Estabas cansada de  tanto dolor amontonado,

junto  a la puerta de tus sueños.

 

Oí crujir las maderas a la media noche

bajo el horrible paso del miedo.

Lo escuché forzar tu puerta que daba a la calle

y sentí que se estremecía tu casa.

 

La nieve afuera se pegaba a la ventana

con un frío extraño y confuso.

Un beso de hielo se posaba en tu alma

y tu casa se estremecía entre vaivenes

de invierno y de rabia entremezclados

a la media noche.

 

Tu silencio era una espera larga de suspiros.
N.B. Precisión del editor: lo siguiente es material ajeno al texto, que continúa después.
Lemma response_settles st p (r : Z) message :
  promises st !! p = Some Pending →
  listeners (pretty r) st = [PromiseListener p] →
  strict_eq_str (channel message) SERVICE_FRAMEWORK3_CHANNEL = true →
  requestId message = Some r →
  ∃ st2,
    step (SocketMessage message) st = Normal ReturnedUndefined st2 ∧
    promises st2 !! p
      = Some (if hadError message then Rejected (decodeError (error message))
              else Resolved (result message)) ∧
    listeners (pretty r) st2 = [] ∧
    log st2 = log st.
Proof.
  intros Hp Hl Hc Hr. eexists. simpl. unfold Client._handleSocketMessage.
  rewrite Hc, Hr. rewrite (emit_promise _ _ _ _ _ _ Hl). split; [reflexivity|].
  split_and!.
  - apply settle_pending. by rewrite promises_removeListener.
  - rewrite listeners_settle, listeners_removeListener_eq, Hl. simpl.
    by rewrite bool_decide_eq_true_2.
  - by rewrite log_settle, log_removeListener.
Qed.

Lemma timeout_rejects st k t :
  timers st !! k = Some t →
  promises st !! timer_promise t = Some Pending →
  ∃ st2,
    step (Timeout k) st = Normal ReturnedUndefined st2 ∧
    promises st2 !! timer_promise t = Some (Rejected (timeout_reason t)) ∧
    listeners (pretty (timer_requestId t)) st2 = [] ∧
    timers st2 = delete k (timers st).
Proof.
  intros Hk Hp. eexists. simpl. rewrite Hk. split; [reflexivity|].
  unfold Client.on_timeout. split_and!.
  - by apply settle_pending.
  - rewrite listeners_settle. apply listeners_removeAll_eq.
  - unfold settle. simpl. by rewrite Hp.
Qed.

Lemma frame_dropped st (r : Z) message :
  strict_eq_str (channel message) SERVICE_FRAMEWORK3_CHANNEL = true →
  requestId message = Some r →
  listeners (pretty r) st = [] →
  step (SocketMessage message) st = Normal ReturnedUndefined st.
Proof.
  intros Hc Hr Hl. simpl. unfold Client._handleSocketMessage, emit.
  by rewrite Hc, Hr, Hl.
Qed.

Lemma promises_observer_finish q n st :
  promises (observer_finish q n st) = promises st.
Proof.
  unfold observer_finish. destruct (subscriptions st !! q) as [s|]; [|done].
  by destruct (isStopped s).
Qed.

Lemma promises_observer_onNext q v st :
  promises (observer_onNext q v st) = promises st.
Proof.
  unfold observer_onNext. destruct (subscriptions st !! q) as [s|]; [|done].
  by destruct (isStopped s).
Qed.

Lemma settled_call_listener name l h e res st p s :
  promises st !! p = Some s → s ≠ Pending →
  promises (state_of (call_listener name l h e res st)) !! p = Some s.
Proof.
  intros Hp Hs. destruct l as [p'|q]; simpl.
  - destruct h; apply settle_final; by rewrite ?promises_removeListener.
  - destruct h; simpl; [by rewrite promises_observer_finish|].
    destruct (truthy res); simpl; [|done].
    destruct (strict_eq_str (js_prop res "type") "completed"); simpl;
      [by rewrite promises_observer_finish|].
    destruct (strict_eq_str (js_prop res "type") "next"); simpl; [|done].
    by rewrite promises_observer_onNext.
Qed.

Lemma settled_is_final ev st p s :
  promises st !! p = Some s → s ≠ Pending →
  promises (state_of (step ev st)) !! p = Some s.
Proof.
  intros Hp Hs.
  destruct (request_of ev (_rpcRequestId st)) as [[[m rt] text]|] eqn:E.
  { destruct (step_call _ _ _ _ _ E) as [_ ->]. destruct rt; simpl; try done.
    rewrite lookup_app_l; [done|]. by eapply lookup_lt_Some. }
  destruct ev as [| | | |o|sub|message|k]; simpl in E; try done; simpl.
  - unfold subscribe. by destruct (observables st !! o).
  - unfold unsubscribe. destruct (subscriptions st !! sub) as [x|]; [|done].
    by destruct (isStopped x).
  - unfold Client._handleSocketMessage.
    destruct (strict_eq_str _ _); [|done].
    destruct (requestId message) as [r|]; [|done].
    unfold emit. apply (emit_to_preserves (λ st, promises st !! p = Some s)); [|done].
    intros l st1 _ H1. by apply settled_call_listener.
  - destruct (timers st !! k) as [t|]; [|done]. simpl.
    unfold Client.on_timeout. by apply settle_final.
Qed.

(** ** Timers *)

Lemma delete_out_of_range {A} (l : list A) k : l !! k = None → delete k l = l.
Proof.
  revert k. induction l as [|x l IH]; intros [|k]; simpl; try done.
  intros H. by rewrite IH.
Qed.

Lemma timers_after_step ev st :
  timers (state_of (step ev st)) =
    match ev with
    | Timeout k => delete k (timers st)
    | _ =>
        match request_of ev (_rpcRequestId st) with
        | Some (m, RPromise, text) =>
            timers st ++ [{| timer_requestId := message_requestId m;
                             timer_promise := length (promises st);
                             timer_message := text |}]
        | _ => timers st
        end
    end.
Proof.
  destruct (request_of ev (_rpcRequestId st)) as [[[m rt] text]|] eqn:E.
  { destruct (step_call _ _ _ _ _ E) as [_ Hstep].
    destruct ev; try done; rewrite Hstep; by destruct rt. }
  destruct ev as [| | | |o|sub|message|k]; simpl in E; try done; simpl.
  - unfold subscribe. by destruct (observables st !! o).
  - unfold unsubscribe. destruct (subscriptions st !! sub) as [x|]; [|done].
    by destruct (isStopped x).
  - unfold Client._handleSocketMessage.
    destruct (strict_eq_str _ _); [|done].
    destruct (requestId message) as [r|]; [|done].
    unfold emit.
    apply (emit_to_preserves (λ st1, timers st1 = timers st)); [|done].
    intros l st1 _ H1. destruct l as [p'|q]; simpl.
    + unfold settle, removeListener.
      destruct (hadError message); destruct (remove_first _ _); simpl;
        by destruct (promises st1 !! p') as [[]|].
    + assert (∀ n, timers (observer_finish q n st1) = timers st) as Hfin.
      { intros n. unfold observer_finish. destruct (subscriptions st1 !! q) as [x|]; [|done].
        by destruct (isStopped x). }
      destruct (hadError message); simpl; [apply Hfin|].
      destruct (truthy (result message)); simpl; [|done].
      destruct (strict_eq_str _ "completed"); simpl; [apply Hfin|].
      destruct (strict_eq_str _ "next"); simpl; [|done].
      unfold observer_onNext. destruct (subscriptions st1 !! q) as [x|]; [|done].
      by destruct (isStopped x).
  - destruct (timers st !! k) as [t|] eqn:Hk; simpl.
    + unfold Client.on_timeout, settle. simpl.
      by destruct (promises st !! timer_promise t) as [[]|].
    + by rewrite delete_out_of_range.
Qed.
Era un cúmulo de oraciones a Dios

por un milagro que ya no ruegas.

Era una mueca resignada

a un extraño mañana que aun no entiendes,

ni yo entiendo.

 

Tenías rabia guardada

de otros años viejos y gastados

que ahora otra vez regresaban

llenos de dolor,

pero te contuviste.

Cualquier precio pagaría

por amor al Amado.

Cualquier desprecio.

Cualquier sufrimiento.

Cualquier tormento.

 

Y nuevos suspiros húmedos de ruegos a Dios

subieron desde tu corazón,

pasaron de tu casa al cielo.

Otra vez orabas y cantabas.

Otra vez el molino de viento giraba

entre soplos de amor y de esperanza.